=== Task directions ===
Output exactly the lines that run from the top of the entries to the line holding "(** The lock as one elector sees it. *)", including both of those lines.

━━ Extracted records ━━

(* ===== verification/LeaderProps.v ===== *)
(** * Leader election: who may believe to be leader

    The invariant of the replicas and the lock, kept by every check, release,
    crash, lost session and lost message; at most one leader with a live
    session; what a check establishes; how a standby takes over. *)
From S2P Require Import Prelude Database Effects Leader.
Local Open Scope Z_scope.

(** The sessions an elector's process has connections to. *)
Definition owned (le : LeaderElector) : list session := option_list (le_conn le) ++ le_pool le.

(** The lock as one elector sees it. *)
Record elector_ok (ad : advisory) (le : LeaderElector) : Prop := {
  ok_belief : le_isLeader le = true <-> is_Some (le_conn le);
  ok_nodup : NoDup (owned le);
  ok_opened : forall s, s ∈ owned le -> (s < ad_next ad)%nat;
  ok_holds : forall s, le_conn le = Some s -> s ∈ ad_alive ad -> ad_holder ad = Some (s, 1%nat);
  ok_idle : forall s n, s ∈ le_pool le -> ad_holder ad <> Some (s, n) }.

Record lock_ok (ad : advisory) : Prop := {
  ok_alive : forall s, s ∈ ad_alive ad -> (s < ad_next ad)%nat;
  ok_holder : forall s n, ad_holder ad = Some (s, n) -> s ∈ ad_alive ad /\ n = 1%nat }.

━━━

=== Exercise solution ===
(* ===== verification/LeaderProps.v ===== *)
(** * Leader election: who may believe to be leader

    The invariant of the replicas and the lock, kept by every check, release,
    crash, lost session and lost message; at most one leader with a live
    session; what a check establishes; how a standby takes over. *)
From S2P Require Import Prelude Database Effects Leader.
Local Open Scope Z_scope.

(** The sessions an elector's process has connections to. *)
Definition owned (le : LeaderElector) : list session := option_list (le_conn le) ++ le_pool le.

(** The lock as one elector sees it. *)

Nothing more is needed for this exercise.